La grande poesia albanese sbarca nel borgo arbëreshë di Vaccarizzo per un evento imperdibile
La poetessa Denata Ndreca, candidata al Premio Strega Poesia 2026, ospite a Vaccarizzo Albanese per la rassegna «Vakarici – Il Salotto Diffuso»
I confini geografici si dissolvono quando a parlare è la forza universale della parola scritta, capace di unire le sponde del Mediterraneo attraverso il filo rosso della memoria e dell'appartenenza. È in questa cornice di profondo valore culturale che il borgo arbëreshë di Vaccarizzo Albanese si prepara ad accogliere uno degli appuntamenti più attesi e di spessore dell'intero cartellone estivo della provincia cosentina, celebrando la grande letteratura contemporanea nel segno delle radici storiche.
La voce di Denata Ndreca conquista il borgo arbëreshë di Vaccarizzo
Sarà Piazza Pasquale Scura a fare da palcoscenico, sabato primo agosto alle ore 21, alla dodicesima edizione di «Vakarici – Il Salotto Diffuso d'Estate». Protagonista assoluta della serata sarà Denata Ndreca, autrice di fama internazionale, poetessa, scrittrice e giornalista albanese le cui opere hanno valicato i confini nazionali raccogliendo prestigiosi riconoscimenti in Italia e all'estero. L'evento, fortemente voluto dall'Amministrazione comunale guidata dal sindaco Antonio Pomillo, rientra nel percorso di valorizzazione e promozione della civiltà arbëreshë sostenuto anche grazie al contributo della Regione Calabria tramite il Piano di Azione e Coesione.
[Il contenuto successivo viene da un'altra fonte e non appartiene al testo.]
Lemma __find_variables_quiet E n b v rv rc w :
  quiet w (__find_variables E n b v rv rc w).2.
Proof.
  unfold __find_variables. munfold. simpl.
  eapply quiet_trans; [apply (quiet_emit_call w "__find_variables" n)|].
  generalize (emit (EvCall "__find_variables" n) w) as w1. intros w1.
  repeat (case_match; simplify_eq/=); apply quiet_refl.
Qed.

Lemma find_variables_quiet E n b v rv rc w :
  quiet w (find_variables E n b v rv rc w).2.
Proof.
  unfold find_variables. apply lru_get_quiet.
  - intros c w0. repeat split. exists []. rewrite app_nil_r. auto.
  - intros w0. apply __find_variables_quiet.
Qed.

Lemma get_library_meta_quiet E n b v w :
  quiet w (get_library_meta E n b v w).2.
Proof.
  unfold get_library_meta.
  pose proof (find_library_quiet E n b v w) as Hq.
  destruct (find_library E n b v w) as [r w1]; simpl in Hq.
  repeat case_match; simpl; exact Hq.
Qed.

Lemma get_variables_meta_quiet E n b v rv rc w :
  quiet w (get_variables_meta E n b v rv rc w).2.
Proof.
  unfold get_variables_meta.
  pose proof (find_variables_quiet E n b v rv rc w) as Hq.
  destruct (find_variables E n b v rv rc w) as [r w1]; simpl in Hq.
  repeat case_match; simpl; exact Hq.
Qed.

Lemma get_library_meta_has_base E n b v w m src w1 :
  get_library_meta E n b v w = (Ok (Some m, src), w1) ->
  base_known (pathlib E) m.
Proof.
  unfold get_library_meta.
  destruct (find_library E n b v w) as [[nm|e] w0]; simpl.
  - destruct (identify E (is_library_by_path E nm) nm) as [r0|e] eqn:Hid;
      simpl.
    + destruct (fingerprint E _ nm r0) as [[om s]|e] eqn:Hfp.
      * intros [= -> -> ->].
        eapply fingerprint_has_base; [|exact Hfp].
        intros r ->. eapply identify_has_base, Hid.
      * destruct (is_exit e); nope.
    + destruct (is_exit e); nope.
  - destruct (is_exit e); nope.
Qed.

Lemma get_variables_meta_has_base E n b v rv rc w m src w1 :
  get_variables_meta E n b v rv rc w = (Ok (Some m, src), w1) ->
  base_known (pathlib E) m.
Proof.
  unfold get_variables_meta.
  destruct (find_variables E n b v rv rc w) as [[nm|e] w0]; simpl.
  - destruct (identify E (is_variables_by_path E nm) nm) as [r0|e] eqn:Hid;
      simpl.
    + destruct (fingerprint E _ nm r0) as [[om s]|e] eqn:Hfp.
      * intros [= -> -> ->].
        eapply fingerprint_has_base; [|exact Hfp].
        intros r ->. eapply identify_has_base, Hid.
      * destruct (is_exit e); nope.
    + destruct (is_exit e); nope.
  - destruct (is_exit e); nope.
Qed.

(** ** The three blocks of a build *)

Lemma emits_nil w : emits [] w = w.
Proof. destruct w. unfold emits. simpl. rewrite app_nil_r. reflexivity. Qed.

Lemma emit_emits ev evs w : emit ev (emits evs w) = emits (evs ++ [ev]) w.
Proof. unfold emit, emits. simpl. rewrite app_assoc. reflexivity. Qed.

Lemma emit_as_emits ev w : emit ev w = emits [ev] w.
Proof. reflexivity. Qed.

Lemma emits_emits evs1 evs2 w : emits evs2 (emits evs1 w) = emits (evs1 ++ evs2) w.
Proof. unfold emits. simpl. rewrite app_assoc. reflexivity. Qed.

Lemma emits_set_executors evs n w :
  emits evs (set_executors n w) = set_executors n (emits evs w).
Proof. reflexivity. Qed.

Lemma emits_set_fs evs f w : emits evs (set_fs f w) = set_fs f (emits evs w).
Proof. reflexivity. Qed.

Lemma run_in_worker_eq E k n a wd bd cmd v w :
  run_in_worker E k n a wd bd cmd v w
  = (worker_outcome E (w_executors w) k n a wd bd cmd v,
     blocked_for (worker_seconds E (w_executors w) k n a wd bd cmd v)
       (set_executors (S (w_executors w))
          (emits ([EvExecutor (w_executors w) 1 "spawn"]
                  ++ worker_calls (w_executors w) k n a cmd
                       (worker_outcome E (w_executors w) k n a wd bd cmd v)
                  ++ [EvShutdown (w_executors w) true]) w))).
Proof.
  unfold run_in_worker, worker_outcome, worker_calls, worker_seconds,
    run_worker, future_result.
  munfold.
  unfold blocked_for, set_blocked, emits, set_executors, emit, shutdown_wait,
    result_wait, add_wait.
  simpl. change (N.of_nat LOAD_LIBRARY_TIME_OUT) with 30.
  destruct cmd as [cv|e]; simpl.
  - change (N.of_nat LOAD_LIBRARY_TIME_OUT) with 30.
    destruct (worker E (w_executors w) k n a wd bd cv v) as [[t|] r]; simpl.
    + destruct (t <=? 30); [destruct r as [d|e]|]; simpl;
        try destruct (is_exit e); simpl;
        destruct (w_blocked w); simpl; rewrite <- ?app_assoc;
        try reflexivity; do 3 f_equal; lia.
    + destruct (w_blocked w); simpl; rewrite <- ?app_assoc; reflexivity.
  - destruct (is_exit e); simpl; destruct (w_blocked w); simpl;
      rewrite <- ?app_assoc; try reflexivity; do 3 f_equal; lia.
Qed.

Lemma stored_pair_not_refused E cp w m doc e :
  stored_pair E cp w m doc -> ~ lookup_refused E cp m e.
Proof.
  intros (base & mtext & stext & Hb & _ & Hrf & _) [Hr | (b' & Hb' & Hr)].
  - congruence.
  - rewrite Hb in Hb'. injection Hb' as <-. congruence.
Qed.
Un’opera che interroga l’identità e le radici tra le sponde del Mediterraneo
Al centro del dibattito letterario vi sarà l'ultima raccolta poetica della scrittrice, intitolata In quale lingua devo morire e candidata al Premio Strega Poesia 2026. Un testo di straordinaria intensità che affronta il tema della lingua non soltanto come mero veicolo di comunicazione, ma come autentico luogo dell'identità, custode della memoria collettiva e delle origini. Una riflessione che trova una sintonia immediata e naturale con le comunità arbëreshë, che da oltre cinque secoli mantengono viva la propria lingua e le proprie tradizioni senza temere lo scorrere del tempo.
Nata a Scutari e fiorentina d'adozione, Denata Ndreca vanta un curriculum costellato di premi e impegni civili, tra cui il titolo di Scrittrice dell'Anno 2024 e la precedente candidatura al Premio Strega con A Nord delle mie costole. La sua presenza nel borgo cosentino rappresenta un ulteriore tassello nella costruzione di un dialogo stabile tra l'Arberia italiana e quella balcanica, facendo della cultura un ponte inossidabile tra popoli fratelli.
Un ricco parterre per celebrare la letteratura e la musica arbëreshë
La serata prenderà il via con i saluti istituzionali del sindaco Antonio Pomillo e del presidente del Consiglio comunale con delega alla Cultura, Francesco Godino. L'addentramento nei testi e nei temi dell'opera sarà affidato alla scrittrice Maria Francesca Solano, mentre la poetessa Griselda Doka impreziosirà l'appuntamento con letture evocative e commenti dedicati alle liriche dell'autrice.